**The problem:** Instruction for the data below: set down exactly the lines from the line with "unfold prune_one. cbn" to the line with "Proof. intros H.", inclusive, and no others.

=-=-=

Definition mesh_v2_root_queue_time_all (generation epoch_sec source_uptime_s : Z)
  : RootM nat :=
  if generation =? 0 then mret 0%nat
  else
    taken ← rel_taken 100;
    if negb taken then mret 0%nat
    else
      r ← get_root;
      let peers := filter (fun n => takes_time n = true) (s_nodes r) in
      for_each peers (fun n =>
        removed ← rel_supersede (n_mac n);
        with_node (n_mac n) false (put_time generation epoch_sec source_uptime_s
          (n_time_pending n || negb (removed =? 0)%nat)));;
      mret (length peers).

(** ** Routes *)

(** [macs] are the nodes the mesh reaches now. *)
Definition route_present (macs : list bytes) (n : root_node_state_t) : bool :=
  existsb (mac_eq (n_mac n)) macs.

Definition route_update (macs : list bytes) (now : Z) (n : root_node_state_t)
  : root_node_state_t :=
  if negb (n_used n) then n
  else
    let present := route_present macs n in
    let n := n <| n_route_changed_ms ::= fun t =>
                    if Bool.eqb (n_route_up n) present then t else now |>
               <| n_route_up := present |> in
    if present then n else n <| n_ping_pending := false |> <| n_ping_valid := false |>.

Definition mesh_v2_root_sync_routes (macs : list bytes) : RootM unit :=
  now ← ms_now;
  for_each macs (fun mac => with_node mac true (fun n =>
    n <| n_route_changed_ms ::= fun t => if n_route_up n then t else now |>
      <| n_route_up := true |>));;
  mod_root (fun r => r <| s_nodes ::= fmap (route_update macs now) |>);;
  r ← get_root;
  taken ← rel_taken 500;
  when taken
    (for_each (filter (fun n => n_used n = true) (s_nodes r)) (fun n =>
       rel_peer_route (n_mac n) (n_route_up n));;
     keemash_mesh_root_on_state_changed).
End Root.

=-=-=

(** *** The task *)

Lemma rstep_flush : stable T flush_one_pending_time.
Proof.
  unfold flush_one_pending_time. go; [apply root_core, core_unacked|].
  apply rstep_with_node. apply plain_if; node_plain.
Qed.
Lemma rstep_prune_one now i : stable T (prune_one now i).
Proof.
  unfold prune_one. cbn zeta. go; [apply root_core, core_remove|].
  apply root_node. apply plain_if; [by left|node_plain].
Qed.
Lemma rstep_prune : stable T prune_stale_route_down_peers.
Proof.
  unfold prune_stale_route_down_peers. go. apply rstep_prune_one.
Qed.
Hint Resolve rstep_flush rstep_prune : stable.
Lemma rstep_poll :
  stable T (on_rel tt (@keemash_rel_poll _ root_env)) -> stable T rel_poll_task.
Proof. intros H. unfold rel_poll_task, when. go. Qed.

=-=-=

**Response to the exercise:**
  unfold prune_one. cbn zeta. go; [apply root_core, core_remove|].
  apply root_node. apply plain_if; [by left|node_plain].
Qed.
Lemma rstep_prune : stable T prune_stale_route_down_peers.
Proof.
  unfold prune_stale_route_down_peers. go. apply rstep_prune_one.
Qed.
Hint Resolve rstep_flush rstep_prune : stable.
Lemma rstep_poll :
  stable T (on_rel tt (@keemash_rel_poll _ root_env)) -> stable T rel_poll_task.
Proof. intros H. unfold rel_poll_task, when. go. Qed.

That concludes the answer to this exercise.